For five and a half years, The Marshall Project has tracked every execution in America. Despite the trauma suffered in these cases—all of them marked by profound losses—they are all too often invisible to most of us.

By recording each story and noting every death, we could show how the machinery of capital punishment quietly grinds forward while few are watching. In the process, we hoped to better understand how our courts and prisons dispense their most severe punishment.

To do this, we created The Next to Die and built a national network of news organizations to help us cover individual cases. On paper, the federal government and 27 states allow juries to impose death sentences for the worst crimes. In practice, fewer than half carry out such sentences, among them Alabama, which plans to put to death Willie B. Smith III on Thursday in its first execution of the year.
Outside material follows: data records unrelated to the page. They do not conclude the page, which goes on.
(** * xdf-tagger: the chunk-stream engine of [main.py]

    A shallow embedding of the binary core of the XDF metadata tagger:
    the variable-length integer codec, the chunk frame writer, the
    forward scanner for boundary chunks, the metadata locator and the
    splice performed by [process_file].

    Python integers are [Z]; [bytes] objects are [list byte]; an open
    binary file object is a cursor over the bytes of the file; the
    statements of the program run in a state-and-exception monad over a
    [world] that holds the file system, the two open handles, the log and
    the values that [random.randint] is going to return. *)

From Stdlib Require Import ZArith Lia Bool String Ascii.
From Stdlib Require Import Init.Byte Strings.Byte.
From Stdlib Require Import DecimalString.
From stdpp Require Import base option list gmap strings.

Local Open Scope Z_scope.

(** ** Bytes and [struct] *)

#[global] Instance byte_eq_decision : EqDecision byte := Byte.byte_eq_dec.

Definition byte_to_Z (b : byte) : Z := Z.of_N (Byte.to_N b).

Definition byte_of_Z (z : Z) : byte :=
  match Byte.of_N (Z.to_N (z mod 256)) with
  | Some b => b
  | None => x00
  end.

(** Little-endian value of a byte string. *)
Fixpoint le_to_Z (bs : list byte) : Z :=
  match bs with
  | [] => 0
  | b :: bs' => byte_to_Z b + 256 * le_to_Z bs'
  end.

(** The [n] low-order bytes of [v], least significant first. *)
Fixpoint Z_to_le (n : nat) (v : Z) : list byte :=
  match n with
  | O => []
  | S n' => byte_of_Z v :: Z_to_le n' (v / 256)
  end.

(** [struct.pack] of one unsigned field of [n] bytes ('B', '<H', '<L',
    '<Q' for [n] = 1, 2, 4, 8): [None] stands for [struct.error], raised
    when the value is out of the field's range. *)
Definition pack_uint (n : nat) (v : Z) : option (list byte) :=
  if (0 <=? v) && (v <? 2 ^ (8 * Z.of_nat n)) then Some (Z_to_le n v) else None.

(** [struct.unpack] of one unsigned field of [n] bytes: [None] stands for
    [struct.error], raised when the buffer is not exactly [n] bytes. *)
Definition unpack_uint (n : nat) (bs : list byte) : option Z :=
  if decide (length bs = n) then Some (le_to_Z bs) else None.

(** [sub] is an initial segment of [s]. *)
Fixpoint starts_with (sub s : list byte) : bool :=
  match sub, s with
  | [], _ => true
  | _ :: _, [] => false
  | a :: sub', b :: s' => if decide (a = b) then starts_with sub' s' else false
  end.

(** [bytes.find]: the lowest index at which [sub] occurs in [s], counted
    from [i] at the head of [s]; -1 when there is none. *)
Fixpoint find_from (i : Z) (sub s : list byte) : Z :=
  if starts_with sub s then i
  else match s with
       | [] => -1
       | _ :: s' => find_from (i + 1) sub s'
       end.

Definition bytes_find (s sub : list byte) : Z := find_from 0 sub s.

(** ** Exceptions, log records, file objects *)

Inductive exn : Set :=
| StructError        (* struct.error *)
| RuntimeError       (* 'invalid variable-length integer encountered.' *)
| InvalidContainer   (* Exception('not a valid XDF file: ...') *)
| ValueError         (* read length must be non-negative or -1; I/O on a closed file *)
| OSError            (* seek to a negative offset *)
| DocumentError      (* raised while parsing or indexing the XML document *)
| TypeError
| AttributeError
| AssertionError
| FileExistsError
| FileNotFoundError.

#[global] Instance exn_eq_decision : EqDecision exn.
Proof. solve_decision. Defined.

Inductive level : Set := DEBUG | INFO | WARNING.

Inductive message : Set :=
| Msg_processing (inpath : string)
| Msg_zero_length_chunk
| Msg_scan_found
| Msg_scan_eof
| Msg_reached_eof
| Msg_read_tag (tag pos chunklen : Z)
| Msg_found_stream
| Msg_more_than_one (filepath : string).

Definition log_record : Set := level * message.

(** A file opened with mode 'rb': the bytes of the file and the cursor. *)
Record reader := Reader { r_data : list byte; r_pos : nat }.

(** A file opened with mode 'wb': its path and whether it was closed. What
    is written goes to the file of that path. *)
Record writer := Writer { wr_path : string; wr_closed : bool }.

Record world := World {
  w_fs  : gmap string (list byte);   (* the files, by path *)
  w_inf : reader;                    (* the handle that is read from *)
  w_outf : option writer;            (* the handle that is written to; None as in Python *)
  w_log : list log_record;           (* records emitted so far, oldest first *)
  w_rng : list Z                     (* what random.randint will return, in order *)
}.

Definition set_inf (r : reader) (w : world) : world :=
  World (w_fs w) r (w_outf w) (w_log w) (w_rng w).
Definition set_outf (o : option writer) (w : world) : world :=
  World (w_fs w) (w_inf w) o (w_log w) (w_rng w).
Definition set_fs (fs : gmap string (list byte)) (w : world) : world :=
  World fs (w_inf w) (w_outf w) (w_log w) (w_rng w).
Definition set_log (l : list log_record) (w : world) : world :=
  World (w_fs w) (w_inf w) (w_outf w) l (w_rng w).
Definition set_rng (g : list Z) (w : world) : world :=
  World (w_fs w) (w_inf w) (w_outf w) (w_log w) g.

(** ** The monad of statements *)

Inductive result (A : Type) : Type :=
| Ret (a : A)
| Raise (e : exn)
| OutOfFuel      (* a loop of the model used up its fuel *)
| OutOfDraws.    (* the retry loop on random.randint used up [w_rng] *)
Arguments Ret {A} a.
Arguments Raise {A} e.
Arguments OutOfFuel {A}.
Arguments OutOfDraws {A}.

Definition M (A : Type) : Type := world -> result A * world.

Definition ret {A} (a : A) : M A := fun w => (Ret a, w).
Definition raise {A} (e : exn) : M A := fun w => (Raise e, w).
Definition out_of_fuel {A} : M A := fun w => (OutOfFuel, w).

Definition bind {A B} (m : M A) (k : A -> M B) : M B :=
  fun w =>
    match m w with
    | (Ret a, w') => k a w'
    | (Raise e, w') => (Raise e, w')
    | (OutOfFuel, w') => (OutOfFuel, w')
    | (OutOfDraws, w') => (OutOfDraws, w')
    end.

Notation "x <- m ;; k" := (bind m (fun x => k))
  (at level 100, m at next level, right associativity).
Notation "m ;;; k" := (bind m (fun _ => k))
  (at level 100, right associativity).

(** [try: m except Exception: h]. *)
Definition try_except {A} (m : M A) (h : M A) : M A :=
  fun w =>
    match m w with
    | (Raise _, w') => h w'
    | r => r
    end.

(** [try: m finally: f]. *)
Definition try_finally {A} (m : M A) (f : M unit) : M A :=
  fun w =>
    match m w with
    | (r, w') =>
        match f w' with
        | (Ret _, w'') => (r, w'')
        | (Raise e, w'') => (Raise e, w'')
        | (OutOfFuel, w'') => (OutOfFuel, w'')
        | (OutOfDraws, w'') => (OutOfDraws, w'')
        end
    end.

Definition get_world : M world := fun w => (Ret w, w).
Definition emit (l : level) (m : message) : M unit :=
  fun w => (Ret tt, set_log (w_log w ++ [(l, m)]) w).

Definition lift_struct {A} (o : option A) : M A :=
  match o with Some a => ret a | None => raise StructError end.

(** *** Operations of the reading handle *)

Definition tell : M Z := fun w => (Ret (Z.of_nat (r_pos (w_inf w))), w).

Definition seek (p : Z) : M unit :=
  fun w =>
    if p <? 0 then (Raise OSError, w)
    else (Ret tt, set_inf (Reader (r_data (w_inf w)) (Z.to_nat p)) w).

(** [fh.read(n)] of a buffered reader: up to [n] bytes from the cursor,
    everything up to the end for [n = -1], [ValueError] below that. *)
Definition read (n : Z) : M (list byte) :=
  fun w =>
    let r := w_inf w in
    let rest := drop (r_pos r) (r_data r) in
    if n <? -1 then (Raise ValueError, w)
    else
      let block := if n =? -1 then rest else take (Z.to_nat n) rest in
      (Ret block, set_inf (Reader (r_data r) (r_pos r + length block)) w).

(** *** Operations of the writing handle *)

Definition write (bs : list byte) : M unit :=
  fun w =>
    match w_outf w with
    | None => (Raise AttributeError, w)
    | Some o =>
        if wr_closed o then (Raise ValueError, w)
        else (Ret tt, set_fs (<[wr_path o := default [] (w_fs w !! wr_path o) ++ bs]> (w_fs w)) w)
    end.

Definition close_outf : M unit :=
  fun w =>
    match w_outf w with
    | None => (Raise AttributeError, w)
    | Some o => (Ret tt, set_outf (Some (Writer (wr_path o) true)) w)
    end.

(** ** XDF chunk tags that the tool cares about *)

Module ChunkTags.
Definition STREAM_HEADER_TAG : Z := 2.
Definition SAMPLES_TAG : Z := 3.
Definition STREAM_FOOTER_TAG : Z := 6.
End ChunkTags.

(** ** Variable-length integers *)

Definition read_varlen_int : M Z :=
  b <- read 1 ;;
  nbytes <- lift_struct (unpack_uint 1 b) ;;
  if nbytes =? 1 then
    b <- read 1 ;; lift_struct (unpack_uint 1 b)
  else if nbytes =? 4 then
    b <- read 4 ;; lift_struct (unpack_uint 4 b)
  else if nbytes =? 8 then
    b <- read 8 ;; lift_struct (unpack_uint 8 b)
  else raise RuntimeError.

(** The bytes that [write_varlen_int] hands to [fp.write]; [None] when
    [struct.pack] raises. The middle bound is the one of the source,
    nine hexadecimal digits. *)
Definition varlen_bytes (i : Z) : option (list byte) :=
  if i <=? 0xFF then
    a ← pack_uint 1 1; b ← pack_uint 1 i; Some (a ++ b)
  else if i <=? 0xFFFFFFFFF then
    a ← pack_uint 1 4; b ← pack_uint 4 i; Some (a ++ b)
  else
    a ← pack_uint 1 8; b ← pack_uint 8 i; Some (a ++ b).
Even for those on death row, executions are rare. Since The Marshall Project began tracking cases in August of 2015, the courts set death dates for more than 230 people in these active death penalty states, a small fraction of the nearly 2,600 people sitting on death rows across the country. Many prisoners convinced courts to allow them to pursue additional appeals or were granted reprieves by governors. Yet 120 were executed in that time.

  1. Executions keep coming, even as some states struggle to carry them out.
  2. One-third of people executed went through more than one death date.
  3. Once an execution date arrives, many wait for hours to learn their fate.